In Sicilia ha premiato la capacità dimostrata da Di Maio di riprendere in mano la battaglia sui temi identitari – dalla corruzione al conflitto d’interessi, dal salario minimo alla crociata contro gli sprechi e i privilegi della politica – senza timore di entrare in aperto conflitto, all’occorrenza, con le posizioni più estreme espresse da Salvini, indigeribili per l’elettorato Cinque Stelle. Non è un caso che tutti gli indicatori registrati prima del black out calato sui sondaggi, dessero in crescita la fiducia nel leader M5S.

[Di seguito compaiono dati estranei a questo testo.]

Lemma start_inv sv : sv_inv sv → sv_at sv = AtSelect → sv_inv (startWorker sv).
Proof.
  intros Hi Hat. unfold startWorker. destruct (sv_cancel sv) as [c|] eqn:Ec; [done|].
  pose proof (workers_none _ Hi Ec) as He. destruct Hi as [Hw _ _ _ _ Hd].
  split; simpl; rewrite ?He in *; try congruence.
  - by rewrite insert_empty, map_size_singleton, Hw, map_size_empty.
  - intros n b. rewrite insert_empty. intros [<- _]%lookup_singleton_Some. split; [done|lia].
  - intros [?|?]; congruence.
  - intros Ht n b. rewrite insert_empty. intros [_ <-]%lookup_singleton_Some. done.
Qed.

Lemma cancel_inv sv p n :
  sv_inv sv → sv_cancel sv = Some n → p = AtStopWait ∨ p = AtExitWait → sv_inv (set_at p (cancel_worker sv)).
Proof.
  intros Hi Hc Hp. assert (∀ m b, alter (λ _, true) n (sv_workers sv) !! m = Some b → b = true
    ∧ is_Some (sv_workers sv !! m)) as Hall.
  { intros m b. rewrite lookup_alter_Some. intros [(<- & b0 & Hb & ->)|(Hne & Hb)]; [by eauto|].
    destruct (si_one _ Hi _ _ Hb). congruence. }
  unfold cancel_worker. rewrite Hc. split; simpl; try (destruct Hp; congruence).
  - rewrite <- size_dom, dom_alter_L, size_dom. apply Hi.
  - intros m b (_ & [b0 Hb])%Hall. rewrite <- Hc. by apply (si_one _ Hi _ b0).
  - intros _ m b Hb. by apply (Hall m).
  - eauto.
  - intros _ m b Hb. by apply (Hall m).
Qed.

Non è un caso neppure che, quando il leader torna a fare il driver, la base risponda. In altre parole, il Movimento raccoglie quando smette di inseguire la Lega e torna a fare il Movimento. Nonostante il calo di consensi a livello nazionale, fisiologico peraltro a tutte le forze di Governo, i ballottaggi siciliani confermano che il Movimento Cinque Stelle non è più, ammesso che lo sia mai stato, il contenitore in cui si riversa un voto di protesta, ma piuttosto una forza politica con un’identità e valori definiti. Come dimostra, del resto, il fatto che i voti persi dai Cinque Stelle non si trasferiscono automaticamente al Carroccio, ma si distribuiscono, per la maggior parte, tra il non voto, il Pd e altri partiti. Insomma, tra Movimento e Lega non vale il principio dei vasi comunicanti: la compagine governativa ha bisogno che i Cinque Stelle facciano i Cinque Stelle e che il Carroccio faccia il Carroccio.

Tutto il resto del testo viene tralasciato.